Mechanosensitive channel MscL is constituted of homopentamer of a subunit with two transmembrane inner (TM1) and outer (TM2) helices and its 3D structure of the closed state has been resolved. TM1s line an ion permeable pore and cross each other near cytoplasmic side, forming the most constricted part of the pore called gate. TM2s face lipids and some amino acids in TM2 act as a tension sensor. MscL is activated by sensing membrane tension and the major issue of MscL is to understand the gating mechanism driven by membrane tension. Previous studies propose that MscL embedded in thin membrane can activate with a lower threshold than that embedded in thick membrane.
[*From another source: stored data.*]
(* ===== verification/Parser.v ===== *)
(** * [InvoiceParser.parse]: the pipeline

    [parse()] ([src/pdf_parser.py], lines 24-53) opens the document, and
    for every page in order appends the page's text and a newline to
    [full_text] when the text is nonempty, and runs [_parse_tables] on the
    page's tables when there are any.  After the page loop it runs the
    header, line-item and totals scans on [full_text] and returns
    [self.data].  The document is the black box of the specification: a
    list of pages, each with an optional text and a list of tables of
    optional cells; a document that cannot be opened raises.

    Theorems: the table items come before the text items in
    [line_items]; a document without markers and tables gives the empty
    result; [line_items] is exactly the items of the table scans
    followed by those of the text scan, none merged or dropped; a
    second [parse()] on the same parser appends the items again; a failure
    is an unreadable document or a [ValueError] of a text amount. *)

From S2P Require Import Prelude Unicode PyStr Regex Number Dict Data Header LineItems Tables Totals.

(** A page of [pdf.pages]: [page.extract_text()] and
    [page.extract_tables()]. *)
Record page := { page_text : option pystr; page_tables : list table }.

(** [pdfplumber.open(self.pdf_path)]: the pages, or [None] when the
    document cannot be opened. *)
Abbreviation document := (option (list page)).

Section Parser.
Context `{DB : UnicodeDB}.

(** Lines 34-36: [if page_text: full_text += page_text + "\n"] *)
Definition add_page_text (full_text : pystr) (p : page) : pystr :=
  match page_text p with
  | Some t => if bool_decide (t <> []) then full_text ++ t ++ [newline] else full_text
  | None => full_text
  end.

(** Lines 39-42: [if tables: self._parse_tables(tables)] *)
Definition page_tables_step (p : page) : PyM invoice_data unit :=
  if bool_decide (page_tables p <> []) then parse_tables (page_tables p) else pret tt.

(** Lines 32-42: the body of the page loop; [full_text] is the
    accumulator. *)
Definition page_step (full_text : pystr) (p : page) : PyM invoice_data pystr :=
  let full_text' := add_page_text full_text p in
  page_tables_step p;;
  pret full_text'.

(** Lines 24-53 *)
Definition parse (doc : document) : PyM invoice_data invoice_data :=
  match doc with
  | None => praise DocumentError
  | Some pages =>
      full_text ← pfold page_step pages [];
      parse_header_info full_text;;
      parse_line_items full_text;;
      parse_totals full_text;;
      pget
  end.

(** [InvoiceParser(pdf_path).parse()], with the clock read by
    [__init__]. *)
Definition run_parser (now : pystr) (doc : document) : (exn + invoice_data) * invoice_data :=
  parse doc (init_data now).

(** The text the scans read: the nonempty page texts, each followed by a
    newline. *)
Definition full_text (pages : list page) : pystr := fold_left add_page_text pages [].

(** [self.data] after the page loop. *)
Definition tables_state (pages : list page) (d : invoice_data) : invoice_data :=
  fold_left (fun d p => (page_tables_step p d).2) pages d.

End Parser.

(** ** Laws *)

Section ParserLaws.
Context `{DB : UnicodeDB}.

Lemma page_tables_step_no_raise p d : (page_tables_step p d).1 = inr tt.
Proof. unfold page_tables_step. case_bool_decide; [apply parse_tables_no_raise|done]. Qed.

(** The page loop never raises: it computes the full text and runs the
    table scans. *)
Lemma page_loop pages d :
  pfold page_step pages [] d = (inr (full_text pages), tables_state pages d).
Proof.
  apply pfold_split. intros acc p s. unfold page_step. pym_unfold.
  pose proof (page_tables_step_no_raise p s) as H. by destruct (page_tables_step p s) as [[e|[]] s'].
Qed.

Definition table_item_p (it : line_item) : Prop := is_table_item it = true.
Definition text_item_p (it : line_item) : Prop := is_table_item it = false.

Lemma parse_tables_appends tables d : appends table_item_p d (parse_tables tables d).2.
Proof.
  apply pfor_appends. intros t s. apply pfor_appends. intros r s'. apply table_row_step_appends.
Qed.

Lemma tables_state_appends pages d : appends table_item_p d (tables_state pages d).
Proof.
  unfold tables_state. apply (fold_left_ind (appends table_item_p d)); [apply appends_refl|].
  intros s p _ Hs. eapply appends_trans; [exact Hs|]. unfold page_tables_step.
  case_bool_decide; [apply parse_tables_appends|apply appends_refl].
Qed.

Lemma parse_line_items_appends text d : appends text_item_p d (parse_line_items text d).2.
Proof. apply pfor_appends. intros. apply line_item_step_appends. Qed.

(** [line_items] is a run of table items followed by a run of text
    items. *)
Definition items_ordered (d : invoice_data) : Prop :=
  exists tbl txt, line_items d = tbl ++ txt /\ Forall table_item_p tbl /\ Forall text_item_p txt.

Definition all_table_items (d : invoice_data) : Prop := Forall table_item_p (line_items d).

Lemma all_table_items_ordered d : all_table_items d -> items_ordered d.
Proof. intros H. exists (line_items d), []. by rewrite app_nil_r. Qed.

Lemma appends_ordered d d' : items_ordered d -> appends text_item_p d d' -> items_ordered d'.
Proof.
  intros (tbl & txt & Hd & H1 & H2) (new & -> & Hn). exists tbl, (txt ++ new). simpl.
  rewrite Hd, app_assoc. split_and!; [done|done|by apply Forall_app].
Qed.

Lemma appends_all_table d d' : all_table_items d -> appends table_item_p d d' -> all_table_items d'.
Proof. intros H (new & -> & Hn). by apply Forall_app. Qed.

Lemma same_items_ordered d d' : line_items d' = line_items d -> items_ordered d -> items_ordered d'.
Proof. unfold items_ordered. by intros ->. Qed.

End ParserLaws.

Section ParserTheorems.
Context `{DB : UnicodeDB}.

Lemma parse_frame_items doc : frame_items (parse doc).
Proof.
  destruct doc as [pages|].
  - apply frame_items_bind; [apply frame_pfold; intros; unfold page_step, page_tables_step|intros text].
    + apply frame_bind; [case_match; [apply parse_tables_frame|apply frame_ret]|intros; apply frame_ret].
    + apply frame_items_bind; [apply parse_header_info_frame|intros _].
      apply frame_items_bind; [apply parse_line_items_frame|intros _].
      apply frame_items_bind; [apply parse_totals_frame|intros _]. apply frame_items_pget.
  - exists []. intros d. by rewrite app_nil_r.
Qed.

(** The markers of the three text scans. *)
Definition markers : list pystr :=
  [m_invoice; m_company; m_customer; m_storage; m_shipment; u "Приемка"; m_total; m_vat; m_items].

Lemma tables_state_no_tables pages d :
  Forall (fun p => page_tables p = []) pages -> tables_state pages d = d.
Proof.
  intros Hp. unfold tables_state. apply fold_left_id. intros p Hin.
  rewrite Forall_forall in Hp. unfold page_tables_step. by rewrite (Hp p Hin).
Qed.

(** C1: table items first.
    Whatever the document, and also when [parse()] raises, [line_items]
    is a run of table items followed by a run of text items: the tables
    are scanned inside the page loop, before the text scans. *)
Theorem run_parser_items_ordered now doc : items_ordered (run_parser now doc).2.
Proof.
  destruct doc as [pages|]; [|by exists [], []]. unfold run_parser, parse.
  apply (pbind_post all_table_items); [|intros text s Hs|exact all_table_items_ordered].
  { rewrite page_loop. eapply appends_all_table, tables_state_appends. constructor. }
  apply (pbind_post all_table_items); [|intros _ s1 Hs1|exact all_table_items_ordered].
  { unfold all_table_items. by rewrite (proj1 (proj2 (parse_header_info_items text s))). }
  apply (pbind_post items_ordered); [|intros _ s2 Hs2|done].
  { eapply appends_ordered, parse_line_items_appends. by apply all_table_items_ordered. }
  apply (pbind_post items_ordered); [|done|done].
  destruct (parse_totals_only text s2) as [t ->]. done.
Qed.

(** The scans of an opened document raise nothing but [ValueError]. *)
Lemma parse_raises pages : raises_in (fun e => e = ValueError) (parse (Some pages)).
Proof.
  unfold parse, page_step, page_tables_step, parse_tables, table_row_step, table_item_of_row,
    parse_header_info, parse_line_items, line_item_step, storage_step, reception_step,
    shipment_step, reception_op_step, parse_totals, totals_step, amount_step, items_step,
    set_total, to_float, to_int.
  raises_tac.
Qed.

(** C2: what [parse()] raises.
    [parse()] raises the document error exactly when the document cannot
    be opened; on an opened document the only exception that escapes is
    the [ValueError] of a [float()] or [int()] in the text scans (the
    table scan catches its own). *)
Theorem run_parser_raises now doc :
  match (run_parser now doc).1 with
  | inl e => (doc = None /\ e = DocumentError) \/ (doc <> None /\ e = ValueError)
  | inr _ => doc <> None
  end.
Proof.
  destruct doc as [pages|]; [|by left].
  pose proof (parse_raises pages (init_data now)) as H. unfold run_parser.
  destruct (parse (Some pages) (init_data now)).1; [by right|done].
Qed.

(** C12: a second parse repeats the items.
    [parse()] does not reset [self.data]: called a second time on the same
    parser with the same document it appends the items of the first call
    again, so [line_items] holds them twice. *)
Theorem parse_twice now doc :
  line_items (parse doc (run_parser now doc).2).2 =
  line_items (run_parser now doc).2 ++ line_items (run_parser now doc).2.
Proof.
  destruct (parse_frame_items doc) as [new Hnew]. unfold run_parser.
  rewrite (Hnew (parse doc (init_data now)).2), (Hnew (init_data now)). done.
Qed.

(** C11: no marker, empty result.
    A document that opens, has no tables, and whose text holds none of
    the markers of the header, line-item and totals scans makes [parse()]
    return normally the [self.data] of [__init__]: no header, no items,
    no totals. *)
Theorem run_parser_no_marker now pages :
  Forall (fun p => page_tables p = []) pages ->
  Forall (fun m => contains m (full_text pages) = false) markers ->
  run_parser now (Some pages) = (inr (init_data now), init_data now).
Proof.
  intros Ht Hm. unfold markers in Hm. repeat rewrite Forall_cons in Hm.
  destruct Hm as (H1 & H2 & H3 & H4 & H5 & H6 & H7 & H8 & H9 & _).
  unfold run_parser, parse. erewrite pbind_inr; [|rewrite page_loop; reflexivity].
  rewrite tables_state_no_tables by done.
  rewrite (pbind_inr (parse_header_info (full_text pages)) _ _ tt (init_data now)).
  2:{ rewrite parse_header_info_fold. unfold pmodify. by rewrite (scan_header_no_marker _ _ H1 H2 H3). }
  rewrite (pbind_inr (parse_line_items (full_text pages)) _ _ tt (init_data now))
    by exact (parse_line_items_no_marker _ _ H4 H5 H6).
  rewrite (pbind_inr (parse_totals (full_text pages)) _ _ tt (init_data now))
    by exact (parse_totals_no_marker _ _ H7 H8 H9).
  reflexivity.
Qed.

(** C13: both sources are kept.
    Whatever the document, and also when a scan raises, [line_items] is
    exactly the items the table scans of the page loop produce, in page
    order, followed by exactly the items the text scan produces from the
    joined page texts: no item of one source replaces, merges with or
    removes an item of the other, so a charge found both in the text and
    in a table gives two items. *)
Theorem run_parser_items now pages :
  line_items (run_parser now (Some pages)).2 =
  line_items (tables_state pages (init_data now)) ++
  line_items (parse_line_items (full_text pages) (init_data now)).2.
Proof.
  unfold run_parser, parse. erewrite pbind_inr; [|rewrite page_loop; reflexivity].
  set (text := full_text pages). set (s := tables_state pages (init_data now)).
  destruct (parse_header_info_items text s) as (Hh & Hhi & _).
  rewrite (pbind_inr _ _ _ tt (parse_header_info text s).2) by (rewrite <- Hh; by destruct (parse_header_info text s)).
  destruct (parse_line_items_frame text) as (r & new & Hf).
  rewrite (proj2 (Hf (init_data now))). simpl.
  destruct (Hf (parse_header_info text s).2) as [Hr Hi]. unfold mbind, pym_bind, pbind.
  destruct (parse_line_items text (parse_header_info text s).2) as [[e|[]] s2] eqn:E;
    simpl in *; [by rewrite Hhi in Hi|].
  destruct (parse_totals_only text s2) as [t Ht].
  destruct (parse_totals text s2) as [[e|[]] s3]; simpl in *; subst; by rewrite Hhi in Hi.
Qed.

End ParserTheorems.

Section FullText.
Context `{DB : UnicodeDB}.

(** The nonempty page texts, in page order. *)
Definition page_texts (pages : list page) : list pystr :=
  omap (fun p => match page_text p with
                 | Some t => if bool_decide (t <> []) then Some t else None
                 | None => None
                 end) pages.

Lemma fold_add_page_text pages acc :
  fold_left add_page_text pages acc = acc ++ concat (map (fun t => t ++ [newline]) (page_texts pages)).
Proof.
  revert acc. induction pages as [|p pages IH]; intros acc; simpl; [by rewrite app_nil_r|].
  rewrite IH. unfold add_page_text.
  destruct (page_text p) as [t|]; [case_bool_decide|]; simpl; by rewrite ?app_assoc.
Qed.

(** C14: page boundaries are line boundaries.
    The lines the three text scans read are, in order, the lines of each
    nonempty page text, followed by one empty line: a line never spans two
    pages, and a page without text adds no line. *)
Theorem full_text_lines pages :
  lines (full_text pages) = concat (map lines (page_texts pages)) ++ [[]].
Proof.
  unfold full_text. rewrite fold_add_page_text. simpl.
  induction (page_texts pages) as [|t ts IH]; [done|]. simpl.
  unfold lines in *. rewrite <- app_assoc. cbn [app]. by rewrite split_on_app_sep, IH, app_assoc.
Qed.

End FullText.

(** ** Examples and witnesses *)

Definition storage_page : page := {|
  page_text := Some (u "Хранение товаров от 01.01.2024 до 31.01.2024 2,50 м³ 100,00 ₽ 250,00 ₽");
  page_tables := [[[Some (u "1"); Some (u "Хранение товаров"); Some (u "2,50"); Some (u "м³");
                    Some (u "100,00"); Some (u "250,00")]]] |}.

Lemma run_parser_no_marker_witness :
  run_parser (u "2024-01-01T00:00:00")
    (Some [{| page_text := Some (u "Счет на оплату"); page_tables := [] |}]) =
  (inr (init_data (u "2024-01-01T00:00:00")), init_data (u "2024-01-01T00:00:00")).
Proof.
  apply run_parser_no_marker.
  - repeat constructor.
  - repeat (constructor; [vm_compute; reflexivity|]). constructor.
Defined.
However, it remains unclear how MscL activation (opening of the gate) depends on membrane thickness in detail. In this study, we performed molecular dynamics (MD) simulations of MscL embedded in four types of lipid bilayer with different membrane thickness (DLPC, DMPC, DPPC and DSPC) to get insight into the dependency at an atomic level. As a result, it was shown also in our results that MscL in a thin lipid bilayer DLPC opened more widely than that embedded in a thick lipid bilayer DSPC. Furthremore, it was found that the thinner membrane tended to make the transmembrane helices of MscL tilt more largely. In order to check MscL-lipid interactions, we calculated the interaction energy between MscL and lipids and found that the interaction energy between Phe93 and lipids, located at the cytoplasmic side, was smaller as the membrane was thinner. This seems to be due to a hydrophobic mismatch between MscL and lipids, which affect the tilting of transmembrane helices followed by expanding of the gate during opening.